AIM OF THE TASK>
From the first line to the last, please write out the data exactly.
EXERCISE INPUTS Start Marker
(** * Row selectors of a Frame ([c/expr/i_node.cc]) and the column
      implementation contract ([src/core/column/column_impl.h])

    A shallow embedding of the selector nodes ([allrows_in], [onerow_in],
    [slice_in], [expr_in], [frame_in], [multislice_in]), of the factory
    [_make], and of the [ColumnImpl] base class, followed by the properties
    proved about them. *)

From stdpp Require Import gmap strings list.
From Stdlib Require Import ZArith Lia Ascii Sorting.Sorted.

Local Open Scope string_scope.
Local Open Scope Z_scope.

(** ** Machine integers

    [int64_t] values are kept as mathematical integers: signed overflow is
    undefined in C++, so the arithmetic of the source is transcribed exactly.
    The conversions [static_cast<size_t>], [static_cast<int64_t>] and
    [static_cast<int32_t>] are defined in C++ and wrap around; they are
    written out here. *)
Module Int.

Definition int64_min : Z := - 2 ^ 63.
Definition int64_max : Z := 2 ^ 63 - 1.

Definition to_size_t (z : Z) : Z := z mod 2 ^ 64.
Definition to_int64 (z : Z) : Z := (z + 2 ^ 63) mod 2 ^ 64 - 2 ^ 63.
Definition to_int32 (z : Z) : Z := (z + 2 ^ 31) mod 2 ^ 32 - 2 ^ 31.

(** C++ integer division truncates toward zero. *)
Definition div (a b : Z) : Z := Z.quot a b.

(** The values an [int64_t] holds.  A theorem about an expression of the
    source on [int64_t] asks that its operands and its intermediate results
    fit. *)
Definition fits (z : Z) : Prop := int64_min <= z <= int64_max.

End Int.

(** ** Storage types ([SType], [LType]) *)

Inductive SType :=
| ST_VOID | ST_BOOL | ST_INT8 | ST_INT16 | ST_INT32 | ST_INT64
| ST_FLOAT32 | ST_FLOAT64 | ST_STR32 | ST_STR64 | ST_OBJ.

Inductive LType :=
| LT_MU | LT_BOOL | LT_INT | LT_REAL | LT_STRING | LT_OBJECT.

(** Modelled from the spec: [info(st).ltype()], the logical category of a
    storage type (the type tables are declared elsewhere in the
    repository): the four integer widths are the storage types of logical
    type INT. *)
Definition ltype (st : SType) : LType :=
  match st with
  | ST_VOID => LT_MU
  | ST_BOOL => LT_BOOL
  | ST_INT8 | ST_INT16 | ST_INT32 | ST_INT64 => LT_INT
  | ST_FLOAT32 | ST_FLOAT64 => LT_REAL
  | ST_STR32 | ST_STR64 => LT_STRING
  | ST_OBJ => LT_OBJECT
  end.

Definition SType_eqb (a b : SType) : bool :=
  match a, b with
  | ST_VOID, ST_VOID | ST_BOOL, ST_BOOL | ST_INT8, ST_INT8
  | ST_INT16, ST_INT16 | ST_INT32, ST_INT32 | ST_INT64, ST_INT64
  | ST_FLOAT32, ST_FLOAT32 | ST_FLOAT64, ST_FLOAT64
  | ST_STR32, ST_STR32 | ST_STR64, ST_STR64 | ST_OBJ, ST_OBJ => true
  | _, _ => false
  end.

Definition LType_eqb (a b : LType) : bool :=
  match a, b with
  | LT_MU, LT_MU | LT_BOOL, LT_BOOL | LT_INT, LT_INT | LT_REAL, LT_REAL
  | LT_STRING, LT_STRING | LT_OBJECT, LT_OBJECT => true
  | _, _ => false
  end.

(** ** Columns and frames as the selector nodes see them

    [i_node.cc] reads a column through [stype()], [nrows], [min_int64()],
    [max_int64()] and hands it to the [RowIndex] constructor.  A column is
    its storage type and its stored values; a boolean column stores 1 for
    true and 0 for false. *)
Record Column := mkColumn {
  col_stype : SType;
  col_values : list Z;
}.

Definition col_nrows (c : Column) : Z := Z.of_nat (length (col_values c)).

(** Modelled from the spec: [Column::min_int64] (the statistics are computed
    elsewhere in the repository): "its minimum value".  Over a column
    without rows it is the neutral element of the running minimum. *)
Definition min_int64 (c : Column) : Z :=
  fold_right Z.min Int.int64_max (col_values c).

(** Modelled from the spec: [Column::max_int64]: "its maximum value".  Over
    a column without rows it is the neutral element of the running
    maximum. *)
Definition max_int64 (c : Column) : Z :=
  fold_right Z.max Int.int64_min (col_values c).

Record DataTable := mkDataTable {
  dt_columns : list Column;
}.

Definition dt_ncols (dt : DataTable) : Z := Z.of_nat (length (dt_columns dt)).

Definition void_column : Column := mkColumn ST_VOID [].

(** [dt->columns[0]] *)
Definition column0 (dt : DataTable) : Column := nth 0 (dt_columns dt) void_column.

(** ** Row indices *)

(** An [arr32_t] buffer: the size it was allocated with, and the cells
    written through [ind[j++] = ...], in the order of [j]. *)
Record arr32_t := mkArr32 {
  arr_size : Z;
  arr_cells : list Z;
}.

Inductive RowIndex :=
| RowIndex_slice (start count step : Z)
| RowIndex_array (indices : arr32_t).

(** The marker of a missing row inside an array row index. *)
Definition RowIndex_NA : Z := -1.

(** The positions of the cells equal to 1, counted from [from]. *)
Fixpoint true_positions (from : Z) (mask : list Z) : list Z :=
  match mask with
  | [] => []
  | b :: rest =>
      if b =? 1 then from :: true_positions (from + 1) rest
      else true_positions (from + 1) rest
  end.

(** Modelled from the spec: the constructor of [RowIndex] from a column
    (defined elsewhere in the repository): it "converts the column directly
    into an ARRAY-shaped RowIndex (boolean => positions where true;
    integer => the values themselves, with -1 meaning a null row)". *)
Definition RowIndex_of_column (c : Column) : RowIndex :=
  match col_stype c with
  | ST_BOOL =>
      let cells := true_positions 0 (col_values c) in
      RowIndex_array (mkArr32 (Z.of_nat (length cells)) cells)
  | _ =>
      RowIndex_array (mkArr32 (Z.of_nat (length (col_values c))) (col_values c))
  end.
EXERCISE INPUTS End Marker
RESULT FOR THIS EXERCISE>
(** * Row selectors of a Frame ([c/expr/i_node.cc]) and the column
      implementation contract ([src/core/column/column_impl.h])

    A shallow embedding of the selector nodes ([allrows_in], [onerow_in],
    [slice_in], [expr_in], [frame_in], [multislice_in]), of the factory
    [_make], and of the [ColumnImpl] base class, followed by the properties
    proved about them. *)

From stdpp Require Import gmap strings list.
From Stdlib Require Import ZArith Lia Ascii Sorting.Sorted.

Local Open Scope string_scope.
Local Open Scope Z_scope.

(** ** Machine integers

    [int64_t] values are kept as mathematical integers: signed overflow is
    undefined in C++, so the arithmetic of the source is transcribed exactly.
    The conversions [static_cast<size_t>], [static_cast<int64_t>] and
    [static_cast<int32_t>] are defined in C++ and wrap around; they are
    written out here. *)
Module Int.

Definition int64_min : Z := - 2 ^ 63.
Definition int64_max : Z := 2 ^ 63 - 1.

Definition to_size_t (z : Z) : Z := z mod 2 ^ 64.
Definition to_int64 (z : Z) : Z := (z + 2 ^ 63) mod 2 ^ 64 - 2 ^ 63.
Definition to_int32 (z : Z) : Z := (z + 2 ^ 31) mod 2 ^ 32 - 2 ^ 31.

(** C++ integer division truncates toward zero. *)
Definition div (a b : Z) : Z := Z.quot a b.

(** The values an [int64_t] holds.  A theorem about an expression of the
    source on [int64_t] asks that its operands and its intermediate results
    fit. *)
Definition fits (z : Z) : Prop := int64_min <= z <= int64_max.

End Int.

(** ** Storage types ([SType], [LType]) *)

Inductive SType :=
| ST_VOID | ST_BOOL | ST_INT8 | ST_INT16 | ST_INT32 | ST_INT64
| ST_FLOAT32 | ST_FLOAT64 | ST_STR32 | ST_STR64 | ST_OBJ.

Inductive LType :=
| LT_MU | LT_BOOL | LT_INT | LT_REAL | LT_STRING | LT_OBJECT.

(** Modelled from the spec: [info(st).ltype()], the logical category of a
    storage type (the type tables are declared elsewhere in the
    repository): the four integer widths are the storage types of logical
    type INT. *)
Definition ltype (st : SType) : LType :=
  match st with
  | ST_VOID => LT_MU
  | ST_BOOL => LT_BOOL
  | ST_INT8 | ST_INT16 | ST_INT32 | ST_INT64 => LT_INT
  | ST_FLOAT32 | ST_FLOAT64 => LT_REAL
  | ST_STR32 | ST_STR64 => LT_STRING
  | ST_OBJ => LT_OBJECT
  end.

Definition SType_eqb (a b : SType) : bool :=
  match a, b with
  | ST_VOID, ST_VOID | ST_BOOL, ST_BOOL | ST_INT8, ST_INT8
  | ST_INT16, ST_INT16 | ST_INT32, ST_INT32 | ST_INT64, ST_INT64
  | ST_FLOAT32, ST_FLOAT32 | ST_FLOAT64, ST_FLOAT64
  | ST_STR32, ST_STR32 | ST_STR64, ST_STR64 | ST_OBJ, ST_OBJ => true
  | _, _ => false
  end.

Definition LType_eqb (a b : LType) : bool :=
  match a, b with
  | LT_MU, LT_MU | LT_BOOL, LT_BOOL | LT_INT, LT_INT | LT_REAL, LT_REAL
  | LT_STRING, LT_STRING | LT_OBJECT, LT_OBJECT => true
  | _, _ => false
  end.

(** ** Columns and frames as the selector nodes see them

    [i_node.cc] reads a column through [stype()], [nrows], [min_int64()],
    [max_int64()] and hands it to the [RowIndex] constructor.  A column is
    its storage type and its stored values; a boolean column stores 1 for
    true and 0 for false. *)
Record Column := mkColumn {
  col_stype : SType;
  col_values : list Z;
}.

Definition col_nrows (c : Column) : Z := Z.of_nat (length (col_values c)).

(** Modelled from the spec: [Column::min_int64] (the statistics are computed
    elsewhere in the repository): "its minimum value".  Over a column
    without rows it is the neutral element of the running minimum. *)
Definition min_int64 (c : Column) : Z :=
  fold_right Z.min Int.int64_max (col_values c).

(** Modelled from the spec: [Column::max_int64]: "its maximum value".  Over
    a column without rows it is the neutral element of the running
    maximum. *)
Definition max_int64 (c : Column) : Z :=
  fold_right Z.max Int.int64_min (col_values c).

Record DataTable := mkDataTable {
  dt_columns : list Column;
}.

Definition dt_ncols (dt : DataTable) : Z := Z.of_nat (length (dt_columns dt)).

Definition void_column : Column := mkColumn ST_VOID [].

(** [dt->columns[0]] *)
Definition column0 (dt : DataTable) : Column := nth 0 (dt_columns dt) void_column.

(** ** Row indices *)

(** An [arr32_t] buffer: the size it was allocated with, and the cells
    written through [ind[j++] = ...], in the order of [j]. *)
Record arr32_t := mkArr32 {
  arr_size : Z;
  arr_cells : list Z;
}.

Inductive RowIndex :=
| RowIndex_slice (start count step : Z)
| RowIndex_array (indices : arr32_t).

(** The marker of a missing row inside an array row index. *)
Definition RowIndex_NA : Z := -1.

(** The positions of the cells equal to 1, counted from [from]. *)
Fixpoint true_positions (from : Z) (mask : list Z) : list Z :=
  match mask with
  | [] => []
  | b :: rest =>
      if b =? 1 then from :: true_positions (from + 1) rest
      else true_positions (from + 1) rest
  end.

(** Modelled from the spec: the constructor of [RowIndex] from a column
    (defined elsewhere in the repository): it "converts the column directly
    into an ARRAY-shaped RowIndex (boolean => positions where true;
    integer => the values themselves, with -1 meaning a null row)". *)
Definition RowIndex_of_column (c : Column) : RowIndex :=
  match col_stype c with
  | ST_BOOL =>
      let cells := true_positions 0 (col_values c) in
      RowIndex_array (mkArr32 (Z.of_nat (length cells)) cells)
  | _ =>
      RowIndex_array (mkArr32 (Z.of_nat (length (col_values c))) (col_values c))
  end.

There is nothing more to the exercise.